Böbrek yetmezliği olan hastalarda, özellikle de ağır böbrek yetmezliği durumunda renal yoldan atılımın azalmasına bağlı olarak siklofosfamidin ve metabolitlerinin plazma düzeyleri artabilir. Toksisitede artışla sonuçlanabileceğinden bu tür hastalarda doz belirlenirken bu durum dikkate alınmalıdır.
Siklofosfamid ve metabolitleri, kullanılan diyaliz sistemine bağlı olarak farklı miktarlarda olmak üzere diyalizle vücuttan temizlenebilir. Diyaliz tedavisi almakta olan hastalarda, siklofosfamid uygulaması ile diyaliz seansları arasında sabit bir süre bırakılması gerekir (Bkz. Bölüm 4.4).
Ağır karaciğer yetmezliği durumunda siklofosfamidin aktivasyonu azalabilir.

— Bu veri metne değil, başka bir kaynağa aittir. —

(** kernelvec up to its call, and from there on. *)
Lemma kernelvec_save_ok walk here kerneltrap m base :
  regs_ok m → 256 <= regs m sp → mapped walk (csrs m satp) (regs m sp - 256) base 256 →
  ∃ m1, run walk here (kernelvec kerneltrap) m
      = (m1, Goto kerneltrap, restores sp kernelvec_slots ++ [addi sp sp 256; sret]) ∧
    regs m1 ra = here (restores sp kernelvec_slots ++ [addi sp sp 256; sret]) ∧
    regs m1 sp = regs m sp - 256 ∧ frame base 256 (ram m) (ram m1) ∧
    (∀ r, r ≠ ra → r ≠ sp → regs m1 r = regs m r) ∧
    (∀ r o, (r, o) ∈ kernelvec_slots → load64 (ram m1) (base + o) = regs m r).
Proof.
  intros Hr Hsp Hm. destruct kernelvec_slots_ok as (Hn1 & Hn2 & Hf). rewrite kernelvec_shape.
  assert (Hu : u64 (regs m sp + -256) = regs m sp - 256) by (specialize (Hr sp); apply u64_small; lia).
  set (ma := set_reg sp (regs m sp - 256) m).
  rewrite (run_cons _ _ _ _ _ ma) by (cbn [step]; by rewrite Hu).
  rewrite (run_saves _ _ _ _ _ ma base 256) by done.
  erewrite run_jump by reflexivity. eexists. split; [reflexivity|]. split; [reflexivity|].
  split; [reflexivity|]. split; [|split].
  - exact (slots_frame ma base _ _ kernelvec_slots_ok).
  - intros r H1 H2. cbn [regs set_reg]. rewrite decide_False by done. cbn. by rewrite decide_False.
  - intros r o Hin. cbn [ram set_reg].
    rewrite (saved_lookup ma base kernelvec_slots 256 r o) by
      first [exact kernelvec_slots_ok | done | intros q; cbn; case_decide; [subst; specialize (Hr sp); lia | apply Hr]].
    cbn. rewrite decide_False; [done|]. intros ->.
    apply (list_elem_of_fmap_2 fst) in Hin. revert Hin. by apply (bool_decide_unpack _).
Qed.
Lemma kernelvec_restore_ok walk here m base :
  0 <= regs m sp → regs m sp + 256 < 2 ^ 64 → mapped walk (csrs m satp) (regs m sp) base 256 →
  ∃ m', run walk here (restores sp kernelvec_slots ++ [addi sp sp 256; sret]) m = (m', Trap_return, []) ∧
    ram m' = ram m ∧ regs m' sp = regs m sp + 256 ∧
    (∀ r o, (r, o) ∈ kernelvec_slots → regs m' r = load64 (ram m) (base + o)) ∧
    (∀ r, r ∉ kernelvec_slots.*1 → r ≠ sp → regs m' r = regs m r).
Proof.
  intros H0 Hsp Hm. destruct kernelvec_slots_ok as (Hn1 & Hn2 & Hf).
  rewrite (run_restores _ _ _ _ _ m base 256) by (done || by apply (bool_decide_unpack _)).
  set (mb := Machine _ _ _).
  assert (Hb : regs mb sp = regs m sp) by (apply restored_other; by apply (bool_decide_unpack _)).
  rewrite (run_cons _ _ _ _ _ (set_reg sp (regs m sp + 256) mb)) by
    (cbn [step]; rewrite Hb, u64_small by lia; done).
  eexists. split; [reflexivity|]. split; [reflexivity|]. split; [reflexivity|]. split.
  - intros r o Hin. cbn [regs set_reg]. rewrite decide_False.
    + by apply restored_lookup.
    + intros ->. apply (list_elem_of_fmap_2 fst) in Hin. revert Hin. by apply (bool_decide_unpack _).
  - intros r Hn Hne. cbn [regs set_reg]. rewrite decide_False by done. by apply restored_other.
Qed.
Lemma reg_cases r : r ≠ tp → r ∈ kernelvec_slots.*1 ∨ (r ∉ kernelvec_slots.*1 ∧ r ∈ callee_saved ∧ r ≠ ra).
Proof. intros Hr. apply (bool_decide_unpack _). destruct r; first [done | by vm_compute]. Qed.

(** C34: An interrupt taken in the kernel is invisible to the code it interrupts. kernelvec
    calls kerneltrap() with the stack pointer 256 bytes down; when kerneltrap() returns, having
    kept the callee-saved registers and those 256 bytes as every C function does, kernelvec
    returns from the trap with every register but [tp] as it was. [tp] is the number of the hart
    that resumes the thread, which is not the one that was interrupted if it was rescheduled. *)
Theorem kernelvec_transparent walk here kerneltrap m base :
  regs_ok m → 256 <= regs m sp → mapped walk (csrs m satp) (regs m sp - 256) base 256 →
  ∃ m1 restore, run walk here (kernelvec kerneltrap) m = (m1, Goto kerneltrap, restore) ∧
    regs m1 ra = here restore ∧ regs m1 sp = regs m sp - 256 ∧ frame base 256 (ram m) (ram m1) ∧
    ∀ m2, (∀ r, r ∈ callee_saved → regs m2 r = regs m1 r) → csrs m2 satp = csrs m satp →
      (∀ x, base <= x < base + 256 → ram m2 x = ram m1 x) →
    ∃ m3, run walk here restore m2 = (m3, Trap_return, []) ∧ ram m3 = ram m2 ∧
      regs m3 tp = regs m2 tp ∧ ∀ r, r ≠ tp → regs m3 r = regs m r.
Proof.
  intros Hr Hsp Hm.
  destruct (kernelvec_save_ok walk here kerneltrap m base Hr Hsp Hm) as (m1 & E1 & Hra & Hs & Hf & Hk & Hl).
  exists m1. eexists. do 4 (split; [done|]). intros m2 Hc Hcs Hmem. pose proof (Hr sp) as Hrs.
  assert (Hs2 : regs m2 sp = regs m sp - 256) by (rewrite Hc; [done | by apply (bool_decide_unpack _)]).
  destruct (kernelvec_restore_ok walk here m2 base) as (m3 & E3 & H1 & H2 & H3 & H4);
    [lia | lia | by rewrite Hcs, Hs2 |].
  exists m3. split; [done|]. split; [done|]. split; [apply H4; [by apply (bool_decide_unpack _)|done]|].
  intros r Hne. destruct (decide (r = sp)) as [->|Hn]; [lia|].
  destruct (reg_cases r Hne) as [Hin|(Hin & Hcs2 & Hra2)].
  - apply list_elem_of_fmap in Hin as ([r' o] & -> & Hin). cbn [fst]. rewrite (H3 r' o Hin), <- (Hl r' o Hin).
    destruct kernelvec_slots_ok as (_ & _ & Hb). rewrite Forall_forall in Hb. specialize (Hb _ Hin).
    cbn in Hb. apply load_ext. intros x Hx. apply Hmem. cbn in Hx. lia.
  - rewrite H4, Hc by done. by apply Hk.
Qed.
Lemma kernelvec_transparent_witness :
  ∃ m1 restore, run (λ _ va, va) (λ _, 0) (kernelvec 64) (Machine (λ _, 4096) (λ _, 0) (λ _, 0))
    = (m1, Goto 64, restore).
Proof.
  destruct (kernelvec_transparent (λ _ va, va) (λ _, 0) 64 (Machine (λ _, 4096) (λ _, 0) (λ _, 0)) 3840)
    as (m1 & l & E & _).
  - intros r. cbn. lia.
  - cbn. lia.
  - intros o Ho. cbn. rewrite u64_small; lia.
  - exists m1, l. exact E.
Defined.

(** Each hart enters start() on its own 4096 bytes of [stack0]. *)
Lemma entry_stack walk here stack0 start spin m :
  0 <= csrs m mhartid < 8 → 0 <= stack0 → stack0 + 4096 * 8 < 2 ^ 64 →
  ∃ m', run walk here (_entry stack0 start spin) m = (m', Goto start, [j spin]) ∧
    regs m' sp = stack0 + 4096 * csrs m mhartid + 4096 ∧ ram m' = ram m.
Proof.
  intros Hh H0 Hs. eexists. split; [reflexivity|]. split; [|reflexivity].
  change (u64 (stack0 + u64 (1024 * 4 * u64 (csrs m mhartid + 1)))
    = stack0 + 4096 * csrs m mhartid + 4096).
  rewrite (u64_small (csrs m mhartid + 1)), (u64_small (_ * _)), u64_small by lia. lia.
Qed.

Bu siklofosfamid tedavisinin etkinliğini azaltabilir ve doz seçimiyle seçilen doza yanıtın belirlenmesinde dikkate alınmalıdır.

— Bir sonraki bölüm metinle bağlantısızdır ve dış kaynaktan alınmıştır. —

Lemma freerange_loop_ok n fuel p pa_end l s :
  (n < fuel)%nat → p mod PGSIZE = 0 → end_ <= p →
  p + Z.of_nat n * PGSIZE <= pa_end < p + (Z.of_nat n + 1) * PGSIZE → pa_end <= PHYSTOP →
  kmem_free s → kmem_ok s l → (∀ q, q ∈ l → q < p) →
  ∃ s', freerange_loop fuel p pa_end s = Ok tt s' ∧ kmem_free s'
        ∧ kmem_ok s' (reverse (pages p n) ++ l).
Proof.
  revert fuel p l s. induction n as [|n IH]; intros fuel p l s Hfu Ha Hlo Hend Hhi Hs Hk Hl;
    (destruct fuel as [|fuel]; [lia|]); cbn [freerange_loop pages];
    destruct (p + PGSIZE <=? pa_end) eqn:E; try (unfold PGSIZE in *; lia).
  - by exists s.
  - assert (Hp : page_ok p) by (split_and!; unfold PGSIZE in *; lia).
    rewrite (bind_Ok _ _ _ _ _ (kfree_push s p Hs Hp)).
    destruct (IH fuel (p + PGSIZE) (p :: l) (free_state p s)) as (s' & Es & Hf & Hok);
      try (unfold PGSIZE in *; lia).
    + rewrite <- Z.add_mod_idemp_l, Ha by done. done.
    + by apply (kmem_free_settle s).
    + apply kfree_push_ok; try done.
      * intros Hin. apply Hl in Hin. lia.
      * by apply (kmem_freelist_range s l).
    + intros q [->|Hq]%elem_of_cons; [unfold PGSIZE; lia|]. apply Hl in Hq. unfold PGSIZE. lia.
    + exists s'. split_and!; [done..|]. by rewrite reverse_cons, <- (assoc_L (++)).
Qed.

(** The pages kinit() hands to the allocator. *)
Definition first_page : Z := PGROUNDUP end_.
Definition all_pages : list Z :=
  reverse (pages first_page (Z.to_nat ((PHYSTOP - first_page) / PGSIZE))).

Lemma first_page_bounds : first_page mod PGSIZE = 0 ∧ end_ <= first_page < end_ + PGSIZE.
Proof.
  apply PGROUNDUP_bounds. pose proof end_range. unfold PHYSTOP, KERNBASE, PGSIZE in *. lia.
Qed.

Lemma elem_of_all_pages p : p ∈ all_pages ↔ page_ok p.
Proof.
  unfold all_pages. rewrite elem_of_reverse, elem_of_pages.
  pose proof first_page_bounds as [Hm Hb]. pose proof end_range.
  pose proof (Z.div_mod first_page PGSIZE). unfold page_ok, PGSIZE in *. split.
  - intros (i & Hi & ->). rewrite Z2Nat.id in Hi by dlia. split_and!; [|lia|].
    + rewrite Z_mod_plus_full. done.
    + unfold PHYSTOP, KERNBASE in *. dlia.
  - intros (Ha & Hlo & Hhi). pose proof (Z.div_mod p 4096).
    exists ((p - first_page) / 4096). unfold PHYSTOP, KERNBASE in *. dlia.
Qed.

Lemma kinit_ok s :
  cpu_ok (cur s) → freelist s = 0 →
  ∃ s', kinit s = Ok tt s' ∧ kmem_free s' ∧ kmem_ok s' all_pages.
Proof.
  intros Hok Hf. unfold kinit, initlock. ksteps. unfold freerange.
  pose proof first_page_bounds as [Hm Hb]. pose proof end_range. rewrite <- (app_nil_r all_pages).
  apply freerange_loop_ok; fold first_page; try done.
  - unfold PGSIZE, PHYSTOP, KERNBASE in *. dlia.
  - lia.
  - unfold PGSIZE, PHYSTOP, KERNBASE in *. dlia.
  - split; [done|]. simpl. apply lookup_delete_eq.
  - split; [done | constructor | constructor].
  - by intros q ?%elem_of_nil.
Qed.

(** ** The interface

    What the clients of the allocator rely on: [owns s l] holds when exactly the
    pages [l] are free. Allocation gives one of them, and changes nothing but
    the page itself and the allocator's own variables. *)
Class PageAllocator (alloc : K Z) (free : Z → K unit) (owns : kernel → list Z → Prop) := {
  alloc_page s r l :
    kmem_free s → owns s (r :: l) → ∃ m f,
    alloc s = Ok r (set_mem m (set_freelist f (settle s)))
    ∧ owns (set_mem m (set_freelist f (settle s))) l
    ∧ page_ok r ∧ (r ∉ l) ∧ frame r PGSIZE (mem s) m;
  alloc_none s : kmem_free s → owns s [] → alloc s = Ok 0 (settle s);
  free_page s pa l :
    kmem_free s → owns s l → page_ok pa → pa ∉ l → ∃ m,
    free pa s = Ok tt (set_mem m (set_freelist pa (settle s)))
    ∧ owns (set_mem m (set_freelist pa (settle s))) (pa :: l)
    ∧ frame pa PGSIZE (mem s) m;
  owns_frame s s' l a :
    a mod PGSIZE = 0 → frame a PGSIZE (mem s) (mem s') → a ∉ l →
    freelist s' = freelist s → owns s l → owns s' l;
  owns_pages s l : owns s l → NoDup l ∧ Forall page_ok l;
}.

#[export] Instance kmem_allocator : PageAllocator kalloc kfree kmem_ok.
Proof.
  split.
  - intros s r l Hs Hk. exists (memset (mem s) r 5 PGSIZE), (load64 (mem s) r).
    destruct (km_nodup _ _ Hk, km_pages _ _ Hk) as [Hd%NoDup_cons Hp%Forall_cons].
    split_and!; [by apply (kalloc_pop s r l) | by apply (kalloc_pop_ok s r l) | apply Hp | apply Hd |].
    apply (memset_frame (mem s) r 5 PGSIZE).
  - apply kalloc_empty.
  - intros s pa l Hs Hk Hp Hn. eexists. split_and!; [by apply kfree_push | |].
    + apply kfree_push_ok; try done. by apply (kmem_freelist_range s l).
    + apply free_state_mem_frame.
  - intros s s' l a. apply kmem_ok_frame.
  - intros s l Hk. split; apply Hk.
Qed.

(** ** Any use of the allocator

    [u] are the pages handed out. Besides kalloc() and kfree() the owner of a
    page may write anything to it. *)
Inductive alloc_step : kernel * list Z → kernel * list Z → Prop :=
| as_alloc s u r s' : kalloc s = Ok r s' → r ≠ 0 → alloc_step (s, u) (s', r :: u)
| as_full s u s' : kalloc s = Ok 0 s' → alloc_step (s, u) (s', u)
| as_free s u u' pa s' :
    u ≡ₚ pa :: u' → kfree pa s = Ok tt s' → alloc_step (s, u) (s', u')
| as_write s u pa m :
    pa ∈ u → frame pa PGSIZE (mem s) m → alloc_step (s, u) (set_mem m s, u).

Definition alloc_inv (c : kernel * list Z) : Prop :=
  ∃ l, kmem_free c.1 ∧ kmem_ok c.1 l ∧ NoDup (l ++ c.2) ∧ ∀ p, page_ok p ↔ p ∈ l ++ c.2.

Lemma alloc_inv_step c c' : alloc_inv c → alloc_step c c' → alloc_inv c'.
Proof.
  intros (l & Hs & Hk & Hd & Hp) Hstep. destruct Hstep as [s u r s' E Hr|s u s' E|s u u' pa s' Hu E|s u pa m Hpa Hf];
    simpl in *.
  - destruct l as [|r' l]; [rewrite (alloc_none s Hs Hk) in E; congruence|].
    destruct (alloc_page s r' l Hs Hk) as (m & f & E' & Hk' & _ & _ & _).
    rewrite E' in E. injection E as <- <-. exists l.
    assert (HP : l ++ r' :: u ≡ₚ (r' :: l) ++ u) by (simpl; by rewrite Permutation_middle).
    split_and!; [by apply kmem_free_settle | done | by rewrite HP |].
    intros p. rewrite HP. apply Hp.
  - destruct l as [|r' l].
    + rewrite (alloc_none s Hs Hk) in E. injection E as <-. exists []. split_and!; try done.
      destruct Hk. by split.
    + destruct (alloc_page s r' l Hs Hk) as (m & f & E' & _ & Hok & _).
      apply page_ok_pos in Hok. rewrite E' in E. injection E. lia.
  - assert (HP : (pa :: l) ++ u' ≡ₚ l ++ u) by (rewrite Hu; simpl; by rewrite Permutation_middle).
    assert (Hok : page_ok pa) by (apply Hp; rewrite <- HP; by left).
    assert (Hn : pa ∉ l).
    { rewrite <- HP in Hd. apply NoDup_cons in Hd as [Hd _].
      intros Hin. apply Hd, elem_of_app. by left. }
    destruct (free_page s pa l Hs Hk Hok Hn) as (m & E' & Hk' & _).
    rewrite E' in E. injection E as <-. exists (pa :: l).
    split_and!; [by apply kmem_free_settle | done | by rewrite HP |].
    intros p. rewrite HP. apply Hp.
  - exists l. split_and!; try done.
    assert (Hok : page_ok pa) by (apply Hp, elem_of_app; by right).
    apply (owns_frame s (set_mem m s) l pa); try done; [apply Hok|].
    intros Hin. apply NoDup_app in Hd as (_ & Hd & _). by apply (Hd pa).
Qed.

Bu popülasyona özel bir bilgi yoktur. Çocuklara siklofosfamid uygulanmaktadır. Bu popülasyona özel olarak bildirilen herhangi bir advers reaksiyon bulunmamaktadır.
Bu popülasyonda karaciğer, böbrek, kalp ve diğer organ fonksiyonları daha sık olarak bozulabileceğinden, kronik hastalık ve ilaç kullanımı olabileceğinden, yaşlı hastalarda toksisite açısından izleme ve doz ayarlamaları gerekebilir.
4.3. kontrendikasyonlar
Siklofosfamid aşağıdaki durumları olan hastalarda kontrendikedir:
Siklofosfamide veya herhangi bir metabolitine karşı aşırı duyarlılık. Akut enfeksiyonlar. Kemik iliği aplazisi. İdrar yolu enfeksiyonları. Sitotoksik kemoterapi veya radyoterapiye bağlı akut üroepitelyal toksisite. Üriner akım obstrüksiyonu.Siklofosfamid yaşamı tehdit eden durumlar hariç malign olmayan hastalıkların tedavisinde kullanılmamalıdır.
Siklofosfamid gebelikte kontrendikedir (Bkz. Bölüm 4.4 ve 4.6).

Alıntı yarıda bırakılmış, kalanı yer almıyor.